Nelser sonrió, esta vez de un modo menos tétrico. Acababa de conseguir un avance: Keil no había vuelto a repetirle que saliese de allí.
—Pensaba que la cirugía de trasplantes estaba lo bastante avanzada para no tener que recurrir a donantes humanos —dijo Keil—. ¿Por qué no utiliza Neotem animales transgénicos?
—Los ha utilizado en ocasiones —contestó Nelser—. Pero evidentemente, el hígado de un cerdo no tiene punto de comparación con el de un hombre y presenta más riesgos desde el punto de vista clínico.
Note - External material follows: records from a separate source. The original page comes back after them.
(** * The batched work-flow engine of qshell (package [flow])

    A shallow embedding of [Info.Check], [Flow.Check] and [Flow.Start].
    The collaborators of the engine (work provider, worker provider,
    overseer, skipper, redo, limiter, listener) are Go interfaces whose
    implementations live outside the package; they are fields of [Flow]
    here as they are in the source, each one a Rocq function.

    [Flow.Start] runs one producer goroutine and [WorkerCount] consumer
    goroutines around a buffered channel.  The embedding is an executable
    small-step machine: a [State], one [step] per goroutine action, and a
    [run] over a schedule (a list of actions chosen by the Go scheduler and
    by the environment).

    Granularity.  One iteration of the producer loop up to its channel
    send, the channel send itself, and one iteration of a consumer loop are
    one step each.  A producer iteration reads the shared overseer once; a
    consumer iteration reads the interrupt flag once, at its top.  The
    events of two consumers are therefore never interleaved inside an
    iteration, as they can be in the program when [WorkerCount] is above 1:
    what is stated over runs below is either about the producer, the
    channel and the WaitGroup, or does not depend on the order in which the
    consumers' events fall; what is stated about one iteration is stated
    about [consume] itself.

    Collaborators.  A collaborator's answer depends on its arguments only,
    except for the overseer, whose lookups see the records stored so far.
    Calls on collaborators are recorded as events and taken to return.  The
    permits of the limiter are not modelled, so [Acquire], which may block
    in the program, does not block here: nothing about termination is
    stated for a flow with a limiter.

    Blocking.  A goroutine that cannot move (a send on a full channel, a
    receive on an empty open channel, [wait.Wait()] with a positive
    counter) has no step: [step] is [None]. *)

From stdpp Require Import prelude strings.

Local Open Scope Z_scope.

(** ** Package [data]: structured errors *)

Record CodeError := { Code : Z; Desc : string }.

Definition NewError (code : Z) (desc : string) : CodeError :=
  {| Code := code; Desc := desc |}.

(** Modelled from the spec: the constants [data.ErrorCodeParamMissing] and
    [data.ErrorCodeAlreadyDone] are declared in package [data], which is not
    part of the sources at hand.  The engine only compares against the first
    and assigns the second; no proof below depends on the numbers chosen. *)
Definition ErrorCodeParamMissing : Z := -10003.
Definition ErrorCodeAlreadyDone : Z := -10002.

(** Modelled from the spec: the method [CodeError.Error] is declared in
    package [data], outside the sources at hand.  The spec renders the call
    [workRecord.Err.Error()] as [prior.Err.Desc], so the method is taken to
    read the receiver's [Desc].  The spec also has works recorded as
    successes, whose [Err] is nil, skipped with [ErrorCodeAlreadyDone], so
    the call returns on a nil receiver; there is no [Desc] to read then and
    the description is empty. *)
Definition CodeError_Error (e : option CodeError) : string :=
  from_option Desc EmptyString e.

(** Modelled from the spec: [alert.CannotEmptyError] is declared in package
    [alert], outside the sources at hand; the command tests expect messages
    of the form "<word> can't empty".  Only the fact that the result is
    non-nil matters to [Flow.Check]. *)
Definition CannotEmptyError (word : string) : CodeError :=
  NewError 0 (word +:+ " can't empty").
Nelser silenció que los clientes de Neotem pertenecían a una clase social adinerada que se podían permitir el lujo de pagar cifras desorbitadas por un corazón humano en lugar de uno de mandril, por mucho que el organismo del animal donante hubiese sido alterado genéticamente para evitar problemas de incompatibilidad con el receptor.
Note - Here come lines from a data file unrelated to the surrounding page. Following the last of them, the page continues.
(** [ws[coord] = v]; a [MergedCell] has no settable value. *)
Definition setitem (ws : Worksheet) (coord : string) (v : value) : result Worksheet :=
  '(row, col) ← coordinate_to_tuple coord;
  '(ws, c) ← cell_at ws row col;
  if merged c then Raise AttributeError
  else
    v' ← bind_value v;
    Return (put ws row col (mkCell false v' (font c) (fill c) (alignment c))).

(** [ws[coord].font = f], and the like. *)
Definition set_font (ws : Worksheet) (coord : string) (f : Font) : result Worksheet :=
  '(row, col) ← coordinate_to_tuple coord;
  '(ws, c) ← cell_at ws row col;
  Return (put ws row col (mkCell (merged c) (cell_value c) (Some f) (fill c) (alignment c))).

Definition set_fill (ws : Worksheet) (coord : string) (f : PatternFill) : result Worksheet :=
  '(row, col) ← coordinate_to_tuple coord;
  '(ws, c) ← cell_at ws row col;
  Return (put ws row col (mkCell (merged c) (cell_value c) (font c) (Some f) (alignment c))).

Definition set_alignment (ws : Worksheet) (coord : string) (a : Alignment) : result Worksheet :=
  '(row, col) ← coordinate_to_tuple coord;
  '(ws, c) ← cell_at ws row col;
  Return (put ws row col (mkCell (merged c) (cell_value c) (font c) (fill c) (Some a))).

(** The positions of a range in row-major order. *)
Definition range_cells (min_col min_row max_col max_row : nat) : list (nat * nat) :=
  row ← seq min_row (S max_row - min_row);
  col ← seq min_col (S max_col - min_col);
  [(row, col)].

(** [ws.merge_cells(range_string)]: the range is recorded and every
    position but the first gets a [MergedCell] in the cell dictionary
    ([_clean_merge_range]: [self._cells[row, col] = MergedCell(self, row, col)]),
    as openpyxl does from version 2.6 on. *)
Definition merge_cells (ws : Worksheet) (range_string : string) : result Worksheet :=
  '(min_col, min_row, max_col, max_row) ← range_boundaries range_string;
  let ws :=
    mkWorksheet (title ws) (_cells ws) (_current_row ws)
      (merged_cells ws ++ [(min_col, min_row, max_col, max_row)])
      (row_height ws) (column_width ws) (tables ws) in
  Return (foldl (fun ws '(row, col) => put ws row col MergedCell) ws
            (tail (range_cells min_col min_row max_col max_row))).

(** [ws.append(iterable)]: a new row below [_current_row], cells from
    column 1. *)
Definition append (ws : Worksheet) (iterable : list value) : result Worksheet :=
  let row_idx := S (_current_row ws) in
  ws ← for_each (fun ws '(col_idx, content) =>
                   c ← Cell content; Return (put ws row_idx col_idx c))
         ws (zip (seq 1 (length iterable)) iterable);
  Return (set_current_row ws row_idx).

(** [ws.max_row] and [ws.max_column]: the largest key of the cell
    dictionary, merged placeholders included ([max(c[1] for c in
    self._cells)]), 1 without cells. *)
Definition max_row (ws : Worksheet) : nat :=
  match (map_to_list (_cells ws)).*1.*1 with
  | [] => 1%nat
  | rows => max_list rows
  end.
—Aunque debo reconocer que entre los cerdos y los criminales cuya muerte certifiqué no había tanta diferencia. Abiertos en canal son prácticamente idénticos, ¿sabe?
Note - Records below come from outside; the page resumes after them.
(** * Verification model of the ADK design agent (social media and wardrobe variants)

    Shallow embedding of [tools/post_creator_tool.py], [agent.py] and
    [deep_think_loop.py].  Session state is the ADK session's key/value
    dictionary; values are a small universe of Python values. *)

From Stdlib Require Import ZArith Lia Ascii.
From stdpp Require Import base gmap strings list.

Open Scope string_scope.
#[local] Set Warnings "-register-all".

(** ** Python values stored in session state *)

(** [PDecision] is an instance of the pydantic model [LoopDecision]; other
    objects the loop may store are not distinguished. *)
Inductive pyval :=
| PNone
| PBool (b : bool)
| PInt (z : Z)
| PStr (s : string)
| PList (l : list pyval)
| PDict (d : list (string * pyval))
| PDecision (should_continue : bool) (reason : string).

(** Python truthiness ([if x:] / [not x]); a pydantic model instance is truthy. *)
Definition truthy (v : pyval) : bool :=
  match v with
  | PNone => false
  | PBool b => b
  | PInt z => negb (Z.eqb z 0)
  | PStr s => negb (String.eqb s "")
  | PList l => negb (Nat.eqb (List.length l) 0)
  | PDict d => negb (Nat.eqb (List.length d) 0)
  | PDecision _ _ => true
  end.

(** Python dict operations on an insertion-ordered association list. *)
Fixpoint dget (d : list (string * pyval)) (k : string) : option pyval :=
  match d with
  | [] => None
  | (k', v) :: d' => if String.eqb k k' then Some v else dget d' k
  end.

(** [d[k] = v]: overwrite in place if [k] is present, append otherwise. *)
Fixpoint dset (d : list (string * pyval)) (k : string) (v : pyval)
  : list (string * pyval) :=
  match d with
  | [] => [(k, v)]
  | (k', v') :: d' =>
      if String.eqb k k' then (k', v) :: d' else (k', v') :: dset d' k v
  end.

(** The session state: [ctx.session.state] / [tool_context.state]. *)
Abbreviation session := (gmap string pyval).

(** [state.get(k, default)] *)
Definition sget (st : session) (k : string) (dflt : pyval) : pyval :=
  match st !! k with Some v => v | None => dflt end.

(** Decimal rendering of a non-negative integer, as in an f-string. *)
Definition digit_char (n : nat) : ascii :=
  ascii_of_nat (48 + n).

Fixpoint nat_to_digits_aux (fuel n : nat) (acc : string) : string :=
  match fuel with
  | O => acc
  | S fuel' =>
      let acc' := String (digit_char (n mod 10)) acc in
      if Nat.ltb n 10 then acc' else nat_to_digits_aux fuel' (n / 10) acc'
  end.

Definition Z_to_string (z : Z) : string :=
  if Z.ltb z 0 then "-" ++ nat_to_digits_aux (S (Z.to_nat (- z))) (Z.to_nat (- z)) ""
  else nat_to_digits_aux (S (Z.to_nat z)) (Z.to_nat z) "".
—Conseguirá que vomite si sigue hablando, Nelser.
—Comprendo que para alguien que no ha tenido que tratar con ellos, mi proceder pueda parecer un tanto inconveniente, pero…
—¿Inconveniente? Usted ha sido encubridor de multitud de asesinatos, y si realmente tuviese conciencia de la justicia sabría que cualquier intento de disfrazar sus crímenes es una crueldad.
—Puede ser que no la tenga, pero ¿la tiene usted? El concepto de justicia lo inventaron los hombres, y como todas las ideas de nuestra civilización, sólo tienen validez si se cree en ellas. Son un acto de fe, una especie de sentimiento religioso, se cree en ellas o no se cree. Y yo no creo. La justicia no existe, no por lo menos en nuestro universo, y no tengo constancia de que existan otros más. Su inexperiencia le hace creer en valores éticos que carecen de apoyo real, adora becerros de oro inexistentes, brillantes construcciones morales de trasfondo místico a las que la gente se aferra para llevar sus vidas de un modo soportable; pero cuando llegue a mi edad, le aseguro que verá las cosas de otro modo. El mundo no es justo o injusto; simplemente es, y lo lleva siendo quince mil millones de años; sistemas solares enteros han nacido y muerto sin necesidad de nuestros sueños de justicia. La humanidad puede seguir filosofando durante siglos sobre lo que es bueno y lo que es malo; pero la vida continúa, las alimañas siguen matando y los inocentes siguen muriendo. Millones de personas fallecen en la Unión cada año de hambre, las catástrofes arrasan ciudades enteras, nuevos virus se descubren cada mes y se cobran miles de víctimas. ¿Es eso justo o injusto? No se engañe. La vida es así.
—¿Está seguro de que no cree en nada, Nelser? ¿Ni siquiera en usted mismo?
—Mi único credo es que no hay que creer en nada —el doctor se volvió al escuchar un ruido—. Alguien viene por el pasillo.
Nelser, muy satisfecho de sus retruécanos, estaba seguro de haber sembrado el germen de la duda en aquel muchacho ingenuo. Había estado hablando durante un largo rato sin interrupción, e indudablemente eso era señal de que había conseguido interesarle. Unos cuantos días más y lograría que las reticencias que aún mantenía fuesen olvidadas.
Paws apareció en el umbral de la puerta, con el rostro sudoroso por la carga que llevaba consigo. Nelser y Keil retrocedieron instintivamente al verle pasar.
—¿Qué… qué es eso que trae ahí?
—Esperaba que usted me lo aclarase, abuelo —contestó Paws—. ¿Es que nadie va a echarme una mano? Este bicho pesa como un demonio.